Work item: Each line in the listing below that holds "rewrite" should be counted; reply with that number only.
(Source information)
(* ===== verification/GoLib.v ===== *)
(** The parts of the Go standard library the modelled code calls: [strings], [fmt] verbs, the
    RFC 3339 layout of [time], and [float64] division.

    A Go string is its sequence of bytes. Case mapping, white space and case folding act on the
    ASCII range and leave the other bytes unchanged. *)
From Stdlib Require Import SpecFloat.
From stdpp Require Import pretty.
From S2P Require Import Prelude.

Local Open Scope Z_scope.

(** * strings *)

Definition byte_code (c : Ascii.ascii) : Z := Z.of_N (Ascii.N_of_ascii c).
Definition byte_of_code (z : Z) : Ascii.ascii := Ascii.ascii_of_N (Z.to_N z).

Lemma byte_code_range c : 0 ≤ byte_code c < 256.
Proof. unfold byte_code. pose proof (Ascii.N_ascii_bounded c). lia. Qed.
Lemma byte_code_inj c : byte_of_code (byte_code c) = c.
Proof. unfold byte_code, byte_of_code. rewrite N2Z.id. apply Ascii.ascii_N_embedding. Qed.

Definition lower_byte (c : Ascii.ascii) : Ascii.ascii :=
  if (65 <=? byte_code c) && (byte_code c <=? 90) then byte_of_code (byte_code c + 32) else c.
Definition upper_byte (c : Ascii.ascii) : Ascii.ascii :=
  if (97 <=? byte_code c) && (byte_code c <=? 122) then byte_of_code (byte_code c - 32) else c.

Fixpoint string_map (f : Ascii.ascii → Ascii.ascii) (s : string) : string :=
  match s with EmptyString => EmptyString | String c s' => String (f c) (string_map f s') end.

Definition ToLower : string → string := string_map lower_byte.
Definition ToUpper : string → string := string_map upper_byte.
Definition EqualFold (s t : string) : bool := ToLower s == ToLower t.

Definition len (s : string) : Z := Z.of_nat (String.length s).

Definition string_rev (s : string) : string :=
  String.string_of_list_ascii (rev (String.list_ascii_of_string s)).

Definition HasPrefix (s prefix : string) : bool := String.prefix prefix s.
Definition HasSuffix (s suffix : string) : bool := String.prefix (string_rev suffix) (string_rev s).

Fixpoint Contains (s sub : string) : bool :=
  String.prefix sub s ||
  match s with EmptyString => false | String _ s' => Contains s' sub end.

(** [s[:n]] and [s[n:]] for [n] within the string. *)
Fixpoint string_take (n : nat) (s : string) : string :=
  match n, s with
  | S n', String c s' => String c (string_take n' s')
  | _, _ => EmptyString
  end.
Fixpoint string_drop (n : nat) (s : string) : string :=
  match n, s with
  | O, _ => s
  | S n', String _ s' => string_drop n' s'
  | S _, EmptyString => EmptyString
  end.

Definition TrimPrefix (s prefix : string) : string :=
  if HasPrefix s prefix then string_drop (String.length prefix) s else s.

Fixpoint trim_left (drop : Ascii.ascii → bool) (s : string) : string :=
  match s with
  | String c s' => if drop c then trim_left drop s' else s
  | EmptyString => EmptyString
  end.
Definition trim_right (drop : Ascii.ascii → bool) (s : string) : string :=
  string_rev (trim_left drop (string_rev s)).
Definition trim_both (drop : Ascii.ascii → bool) (s : string) : string :=
  trim_right drop (trim_left drop s).

(** Tab, line feed, vertical tab, form feed, carriage return and space. *)
Definition is_space (c : Ascii.ascii) : bool :=
  let n := byte_code c in ((9 <=? n) && (n <=? 13)) || (n =? 32).
Definition in_cutset (cutset : string) (c : Ascii.ascii) : bool :=
  existsb (Ascii.eqb c) (String.list_ascii_of_string cutset).

Definition TrimSpace : string → string := trim_both is_space.
Definition Trim (s cutset : string) : string := trim_both (in_cutset cutset) s.

(** [strings.Split(s, sep)] for a one-byte separator. *)
Fixpoint split_on (sep : Ascii.ascii) (s : string) : list string :=
  match s with
  | EmptyString => [EmptyString]
  | String c s' =>
      if Ascii.eqb c sep then EmptyString :: split_on sep s'
      else match split_on sep s' with
           | piece :: rest => String c piece :: rest
           | [] => [String c EmptyString]
           end
  end.

(** Splits at the bytes that satisfy [sep] and drops the empty fields. *)
Fixpoint split_where (sep : Ascii.ascii → bool) (s : string) : list string :=
  match s with
  | EmptyString => [EmptyString]
  | String c s' =>
      if sep c then EmptyString :: split_where sep s'
      else match split_where sep s' with
           | piece :: rest => String c piece :: rest
           | [] => [String c EmptyString]
           end
  end.
Definition FieldsFunc (s : string) (sep : Ascii.ascii → bool) : list string :=
  List.filter (λ f, f != "") (split_where sep s).
Definition Fields (s : string) : list string := FieldsFunc s is_space.

Definition Join (parts : list string) (sep : string) : string := String.concat sep parts.

Definition newline : string := String (byte_of_code 10) EmptyString.
Definition quote : string := String (byte_of_code 34) EmptyString.
(** The byte 0, written [\x00] in Go. *)
Definition nul : string := String (byte_of_code 0) EmptyString.
(** A double-quoted string inside a literal. *)
Definition quoted (s : string) : string := quote +:+ s +:+ quote.
(** [s] followed by a line feed, for each line. *)
Definition text_lines (ls : list string) : string := Join (map (λ l, l +:+ newline) ls) "".

(** * fmt *)

(** [%d] *)
Definition Itoa (z : Z) : string := pretty z.

(** [%0wd]: zeros after the sign up to width [w]. *)
Definition pad_zeros (w : nat) (digits : string) : string :=
  String.string_of_list_ascii (repeat (byte_of_code 48) (w - String.length digits)) +:+ digits.
Definition Itoa_padded (w : nat) (z : Z) : string :=
  if z <? 0 then "-" +:+ pad_zeros (w - 1) (Itoa (- z)) else pad_zeros w (Itoa z).

Definition hex_lower (n : Z) : string :=
  String (byte_of_code (if n <? 10 then 48 + n else 87 + n)) "".
Definition backslash : string := String (byte_of_code 92) "".

(** [%q] on printable text and control characters. *)
Definition quote_byte (c : Ascii.ascii) : string :=
  let n := byte_code c in
  if (n =? 34) || (n =? 92) then backslash +:+ String c ""
  else if n =? 7 then backslash +:+ "a" else if n =? 8 then backslash +:+ "b"
  else if n =? 12 then backslash +:+ "f" else if n =? 10 then backslash +:+ "n"
  else if n =? 13 then backslash +:+ "r" else if n =? 9 then backslash +:+ "t"
  else if n =? 11 then backslash +:+ "v"
  else if (n <? 32) || (n =? 127) then backslash +:+ "x" +:+ hex_lower (n / 16) +:+ hex_lower (n mod 16)
  else String c "".
Definition Quote (s : string) : string :=
  quoted (Join (map quote_byte (String.list_ascii_of_string s)) "").

(** * strconv.ParseInt(s, 10, 64) *)

Definition is_digit (c : Ascii.ascii) : bool := (48 <=? byte_code c) && (byte_code c <=? 57).

Definition digits_value (s : string) : Z :=
  foldl (λ acc c, acc * 10 + (byte_code c - 48)) 0 (String.list_ascii_of_string s).

Definition take_byte (code : Z) (s : string) : option string :=
  match s with
  | String c rest => if byte_code c =? code then Some rest else None
  | EmptyString => None
  end.

(** [None] is a syntax or a range error. *)
Definition ParseInt (s : string) : option Z :=
  let '(neg, ds) := match take_byte 45 s, take_byte 43 s with
                    | Some r, _ => (true, r)
                    | None, Some r => (false, r)
                    | None, None => (false, s)
                    end in
  if (ds != "") && forallb is_digit (String.list_ascii_of_string ds) then
    let n := if neg then - digits_value ds else digits_value ds in
    if (MinInt64 <=? n) && (n <=? MaxInt64) then Some n else None
  else None.

(** * time.RFC3339 of an instant in UTC *)

Definition is_leap (y : Z) : bool :=
  (y mod 4 =? 0) && (negb (y mod 100 =? 0) || (y mod 400 =? 0)).
Definition days_in_month (y m : Z) : Z :=
  if m =? 2 then (if is_leap y then 29 else 28)
  else if (m =? 4) || (m =? 6) || (m =? 9) || (m =? 11) then 30 else 31.

(** Day number [d] of year [y], from 0, to month and day. *)
Fixpoint month_day (fuel : nat) (y m d : Z) : Z * Z :=
  match fuel with
  | O => (m, d + 1)
  | S fuel' =>
      if d <? days_in_month y m then (m, d + 1)
      else month_day fuel' y (m + 1) (d - days_in_month y m)
  end.

(** Days since January 1 of year 1 to the civil date. *)
Definition civil_of_days (d : Z) : Z * Z * Z :=
  let n400 := d / 146097 in
  let r400 := d mod 146097 in
  let n100 := Z.min 3 (r400 / 36524) in
  let r100 := r400 - n100 * 36524 in
  let n4 := r100 / 1461 in
  let r4 := r100 mod 1461 in
  let n1 := Z.min 3 (r4 / 365) in
  let y := 400 * n400 + 100 * n100 + 4 * n4 + n1 + 1 in
  let '(m, day) := month_day 11 y 1 (r4 - n1 * 365) in
  (y, m, day).

Definition FormatRFC3339 (t : Time) : string :=
  let seconds := t / Second in
  let '(y, m, d) := civil_of_days (seconds / 86400) in
  let s := seconds mod 86400 in
  Itoa_padded 4 y +:+ "-" +:+ Itoa_padded 2 m +:+ "-" +:+ Itoa_padded 2 d +:+ "T" +:+
  Itoa_padded 2 (s / 3600) +:+ ":" +:+ Itoa_padded 2 (s / 60 mod 60) +:+ ":" +:+
  Itoa_padded 2 (s mod 60) +:+ "Z".

(** * float64, as IEEE 754 binary64 data *)

Definition float64 : Type := spec_float.
Definition float64_of_int (z : Z) : float64 := binary_normalize 53 1024 z 0 false.
Definition float64_div (x y : float64) : float64 := SFdiv 53 1024 x y.

(** * Lemmas on strings *)

Lemma string_map_length f s : String.length (string_map f s) = String.length s.
Proof. induction s; cbn; congruence. Qed.

Lemma string_app_cons c s t : String c s +:+ t = String c (s +:+ t).
Proof. done. Qed.

Lemma string_map_app f s t : string_map f (s +:+ t) = string_map f s +:+ string_map f t.
Proof. induction s as [|c s IH]; [done|]. exact (f_equal (String (f c)) IH). Qed.

Lemma prefix_nil s : String.prefix "" s = true.
Proof. by destruct s. Qed.

Lemma prefix_app p s : String.prefix p (p +:+ s) = true.
Proof.
  induction p as [|c p IH]; [apply prefix_nil|].
  rewrite string_app_cons. cbn. by destruct (Ascii.ascii_dec c c).
Qed.

Lemma Contains_app_r s t sub : Contains t sub = true → Contains (s +:+ t) sub = true.
Proof.
  intros Ht. induction s as [|c s IH]; [done|].
  rewrite string_app_cons. cbn. rewrite IH. apply orb_true_r.
Qed.

Lemma Contains_prefix s sub : Contains (sub +:+ s) sub = true.
Proof.
  pose proof (prefix_app sub s) as Hp. destruct (sub +:+ s); cbn in *; by rewrite Hp.
Qed.

Lemma Contains_infix s sub t : Contains (s +:+ sub +:+ t) sub = true.
Proof. apply Contains_app_r, Contains_prefix. Qed.

Lemma string_take_length n s : (String.length (string_take n s) ≤ n)%nat.
Proof. revert s. induction n as [|n IH]; intros [|c s]; cbn; [lia..|]. specialize (IH s). lia. Qed.

Lemma length_list_ascii s : length (String.list_ascii_of_string s) = String.length s.
Proof. induction s; cbn; congruence. Qed.

Lemma string_rev_length s : String.length (string_rev s) = String.length s.
Proof.
  unfold string_rev.
  rewrite <- length_list_ascii.
  rewrite String.list_ascii_of_string_of_list_ascii, length_rev.
  apply length_list_ascii.
Qed.

Lemma trim_left_length drop s : (String.length (trim_left drop s) ≤ String.length s)%nat.
Proof. induction s as [|c s IH]; cbn; [lia|]. destruct (drop c); cbn; lia. Qed.

Lemma trim_both_length drop s : (String.length (trim_both drop s) ≤ String.length s)%nat.
Proof.
  unfold trim_both, trim_right. rewrite string_rev_length.
  etrans; [apply trim_left_length|]. rewrite string_rev_length. apply trim_left_length.
Qed.

Lemma string_length_app s t : String.length (s +:+ t) = (String.length s + String.length t)%nat.
Proof. induction s as [|c s IH]; [done|]. exact (f_equal S IH). Qed.

#[export] Instance Itoa_inj : Inj (=) (=) Itoa := _.

Example ToLower_ex : ToLower "Managed-RESOURCE 9" = "managed-resource 9".
Proof. reflexivity. Qed.
Example Trim_ex : (TrimSpace "  a b " = "a b") ∧ Trim "--x-" "-" = "x".
Proof. done. Qed.
Example Itoa_ex : (Itoa_padded 3 7, Itoa_padded 3 1234, Itoa_padded 3 (-5)) = ("007", "1234", "-05").
Proof. vm_compute. reflexivity. Qed.
Example RFC3339_ex : FormatRFC3339 ((unix_epoch_seconds + 1784116800) * Second) = "2026-07-15T12:00:00Z".
Proof. vm_compute. reflexivity. Qed.
Example RFC3339_zero : FormatRFC3339 0 = "0001-01-01T00:00:00Z".
Proof. vm_compute. reflexivity. Qed.
Example split_ex : split_on (byte_of_code 46) "a.b..c" = ["a"; "b"; ""; "c"] ∧ Fields " x  y " = ["x"; "y"].
Proof. done. Qed.

(** ** Prefixes *)

Lemma prefix_drop prefix s : String.prefix prefix s = true → s = prefix +:+ string_drop (String.length prefix) s.
Proof.
  revert s. induction prefix as [|x prefix IH]; intros s; [by destruct s|].
  destruct s as [|y s]; cbn [String.prefix]; [done|]. destruct (Ascii.ascii_dec x y) as [->|]; [|done].
  intros Hp. change (String y s = String y (prefix +:+ string_drop (String.length prefix) s)). f_equal. by apply IH.
Qed.

Lemma TrimPrefix_changed prefix s : TrimPrefix s prefix ≠ s → s = prefix +:+ TrimPrefix s prefix.
Proof. unfold TrimPrefix, HasPrefix. case_match; [intros _; by apply prefix_drop | done]. Qed.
(End Source information)
Exercise solution: 8